The move will see the costs of the practising certificate shift from a single levy on individuals to a new system which will see the charge shared by individuals and their law firms.
It is expected that the new policy will see law firms cover the bulk of the costs of the Law Society and Solicitors Regulation Authority (SRA) for 2010-11.
Announcing the new fee regime this week, the SRA unveiled details of how law firms would be charged. The model will work with a sliding scale based on turnover with firms with revenues of less than £19,999 paying 1.1% of turnover, falling to 0.1% of income for firms with revenues in excess of £150m.
The move will be welcomed by in-house lawyers, with many questioning why they should bear the full costs of the practising certificate fee when the bulk of professional regulation focuses on private practice lawyers.

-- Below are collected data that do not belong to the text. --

(** C4, worked: the heuristic's default entry alone, and next to an entry
    the model is sure has failed. *)
Lemma needs_replanning_iff_witness :
  (status Samples.v_unverified = Some "FAILED"
   /\ confidence Samples.v_unverified = Some 0.3%float
   /\ needs_replanning Samples.v_unverified <> Some true
   /\ PrimFloat.leb 0.3%float 0.7%float = true)
  /\ (~ triggers Samples.v_unverified
      /\ _needs_replanning [Samples.v_unverified] = false)
  /\ ((exists r, In r [Samples.v_unverified; Samples.v_failed_sure] /\ triggers r)
      /\ _needs_replanning [Samples.v_unverified; Samples.v_failed_sure] = true).
Proof.
  assert (H1 : status Samples.v_unverified = Some "FAILED") by reflexivity.
  assert (H2 : confidence Samples.v_unverified = Some 0.3%float) by reflexivity.
  assert (H3 : needs_replanning Samples.v_unverified <> Some true) by discriminate.
  assert (H4 : PrimFloat.leb 0.3%float 0.7%float = true) by (vm_compute; reflexivity).
  assert (H5 : exists r,
             In r [Samples.v_unverified; Samples.v_failed_sure] /\ triggers r).
  { exists Samples.v_failed_sure. split; [right; now left |].
    right. split; [reflexivity |]. exists 0.9%float.
    split; [reflexivity | vm_compute; reflexivity]. }
  split; [now repeat split |].
  split.
  - exact (proj1 (proj2 (needs_replanning_iff []))
             Samples.v_unverified 0.3%float H1 H2 H3 H4).
  - split; [exact H5 |].
    exact (proj2 (proj1
      (needs_replanning_iff [Samples.v_unverified; Samples.v_failed_sure])) H5).
Defined.

End Replanning.

(** ** Classification of executed steps *)

Section Classification.

Import Llm Verifier.

Variable pixels : Type.
Variable client : Type.
Variable generate : string -> client -> string * client.
Variable verify_prompt : string -> option node -> string.
Variable json_loads : string -> option verification.

Local Notation classify := (classify pixels client generate verify_prompt json_loads).
Local Notation verify_from := (verify_from pixels client generate verify_prompt json_loads).
Local Notation _verify_results :=
  (_verify_results pixels client generate verify_prompt json_loads).
Local Notation _verify_step_outcome :=
  (_verify_step_outcome pixels client generate verify_prompt json_loads).
Local Notation prompts_for := (prompts_for pixels verify_prompt).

The shake-up in funding is cited as part of a wider shift by the SRA towards “firm-based regulation”, as opposed to the traditional emphasis on individual solicitors.
The SRA said as part of the statement: “This better reflects the cost of regulating the in-house sector and so is fairer.”

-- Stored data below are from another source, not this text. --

Lemma tracks_stateAt n : tracks cnts n (stateAt cnts n).
Proof.
  induction n as [|n IH]; [exact tracks_initial|].
  destruct (tracks_skipRuns n _ (stateAt cnts n) eq_refl IH) as [[Hrr Hval] Hend].
  cbn [stateAt]. set (st := skipRuns cnts (stateAt cnts n)) in *.
  unfold consume. destruct (0 <? runRemaining st) eqn:E.
  - apply Z.ltb_lt in E. split; [simpl; lia|].
    intros m Hm. cbn [runRemaining currentValue countsIndex].
    replace (Z.of_nat (S n) + m) with (Z.of_nat n + (m + 1)) by lia.
    rewrite (Hval (m + 1)) by lia.
    replace (m + 1 - runRemaining st) with (m - (runRemaining st - 1)) by lia.
    destruct (Z.ltb_spec (m + 1) (runRemaining st));
      destruct (Z.ltb_spec m (runRemaining st - 1)); try reflexivity; lia.
  - apply Z.ltb_ge in E. assert (runRemaining st = 0) as E0 by lia.
    destruct Hend as [Hpos|Hend]; [lia|].
    split; [exact Hrr|].
    intros m Hm.
    replace (Z.of_nat (S n) + m) with (Z.of_nat n + (m + 1)) by lia.
    rewrite (Hval (m + 1)) by lia. rewrite E0, Hend.
    replace (m + 1 <? 0) with false by (symmetry; apply Z.ltb_ge; lia).
    replace (m <? 0) with false by (symmetry; apply Z.ltb_ge; lia).
    reflexivity.
Qed.

(** The pixel painted at a scan position is the one the run lengths
    describe. *)
Lemma fgAt_pixelValue n : fgAt cnts n = pixelValue cnts n.
Proof.
  destruct (tracks_skipRuns n _ (stateAt cnts n) eq_refl (tracks_stateAt n))
    as [[Hrr Hval] Hend].
  unfold fgAt, pixelValue. specialize (Hval 0 ltac:(lia)).
  rewrite Z.add_0_r in Hval. rewrite Hval.
  destruct Hend as [Hpos|Hend].
  - replace (0 <? runRemaining (skipRuns cnts (stateAt cnts n))) with true
      by (symmetry; apply Z.ltb_lt; lia).
    reflexivity.
  - rewrite Hend. destruct (0 <? _); reflexivity.
Qed.

End RunValues.

(** ** The bytes of the output buffer *)

Section Buffer.

Local Open Scope nat_scope.

Variable cnts : list Z.
Variables w h : nat.
Variable color : Z * Z * Z.

Lemma shows_init : shows color w h (fun _ _ => false) (transparentBlack w h).
Proof.
  split; [apply length_replicate|].
  intros x y c Hx Hy Hc. unfold transparentBlack, pixelBytes.
  destruct color as [[r g] b].
  rewrite lookup_replicate_2 by nia.
  destruct c as [|[|[|[|c]]]]; try reflexivity; lia.
Qed.

Lemma shows_ext fg fg' data :
  (forall x y, x < w -> y < h -> fg x y = fg' x y) ->
  shows color w h fg data -> shows color w h fg' data.
Proof.
  intros E [Hlen Hpx]. split; [exact Hlen|].
  intros x y c Hx Hy Hc. rewrite <- E by assumption. apply Hpx; assumption.
Qed.

Lemma paintedBelow_succ_other n x y :
  x * h + y <> n -> paintedBelow cnts h (S n) x y = paintedBelow cnts h n x y.
Proof. intros H. unfold paintedBelow. rewrite (ltb_succ_ne _ _ H). reflexivity. Qed.

Lemma paintedBelow_succ_here x y :
  paintedBelow cnts h (S (x * h + y)) x y = fgAt cnts (x * h + y).
Proof.
  unfold paintedBelow.
  replace (x * h + y <? S (x * h + y)) with true
    by (symmetry; apply Nat.ltb_lt; lia).
  reflexivity.
Qed.

Lemma paintedBelow_here x y : paintedBelow cnts h (x * h + y) x y = false.
Proof. unfold paintedBelow. rewrite Nat.ltb_irrefl. reflexivity. Qed.

Lemma rasterPixel_shows x y data :
  x < w -> y < h ->
  shows color w h (paintedBelow cnts h (x * h + y)) data ->
  exists data',
    rasterPixel cnts color w x y (stateAt cnts (x * h + y), data) =
      (stateAt cnts (S (x * h + y)), data') /\
    shows color w h (paintedBelow cnts h (S (x * h + y))) data'.
Proof.
  intros Hx Hy [Hlen Hpx].
  assert (forall x' y', x' < w -> y' < h -> y' * w + x' <> y * w + x ->
          x' * h + y' <> x * h + y) as Hother.
  { intros x' y' Hx' Hy' Hne E. apply Hne.
    destruct (pixel_index_inj h y' x' y x Hy' Hy E) as [-> ->]. reflexivity. }
  unfold rasterPixel.
  assert (fgAt cnts (x * h + y) = fgAt cnts (x * h + y)) as Hfg by reflexivity.
  unfold fgAt at 1 in Hfg.
  destruct (currentValue (skipRuns cnts (stateAt cnts (x * h + y))) =? 1)%Z.
  - destruct color as [[r g] b] eqn:Ecol.
    eexists. split; [reflexivity|]. split.
    + rewrite !length_insert. exact Hlen.
    + intros x' y' c Hx' Hy' Hc.
      destruct (Nat.eq_dec (y' * w + x') (y * w + x)) as [E|E].
      * apply pixel_index_inj in E as [-> ->]; try assumption.
        rewrite paintedBelow_succ_here, <- Hfg. cbn [pixelBytes].
        destruct c as [|[|[|[|c]]]]; [| | | |lia].
        -- rewrite Nat.add_0_r.
           rewrite !list_lookup_insert_ne by lia.
           rewrite list_lookup_insert_eq by nia. reflexivity.
        -- rewrite !list_lookup_insert_ne by lia.
           rewrite list_lookup_insert_eq by (rewrite !length_insert; nia).
           reflexivity.
        -- rewrite !list_lookup_insert_ne by lia.
           rewrite list_lookup_insert_eq by (rewrite !length_insert; nia).
           reflexivity.
        -- rewrite list_lookup_insert_eq by (rewrite !length_insert; nia).
           reflexivity.
      * rewrite !list_lookup_insert_ne by lia.
        rewrite paintedBelow_succ_other by (apply Hother; assumption).
        apply Hpx; assumption.
  - eexists. split; [reflexivity|]. split; [exact Hlen|].
    intros x' y' c Hx' Hy' Hc.
    destruct (Nat.eq_dec (y' * w + x') (y * w + x)) as [E|E].
    + apply pixel_index_inj in E as [-> ->]; try assumption.
      rewrite paintedBelow_succ_here, <- Hfg.
      rewrite Hpx, paintedBelow_here by assumption. reflexivity.
    + rewrite paintedBelow_succ_other by (apply Hother; assumption).
      apply Hpx; assumption.
Qed.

The SRA has also announced the 2010-11 funding requirements, which have fallen from the previous year’s total of £122.2m to £121.7m. In addition, the SRA will collect around £2.1m for the Compensation Fund, although this will continue to be split evenly between private practice and other lawyers.
Guidance issued by the SRA said that UK law firms with foreign branches will be charged a “small flat fee in relation to each foreign branch” to cover the cost of the SRA’s regulation.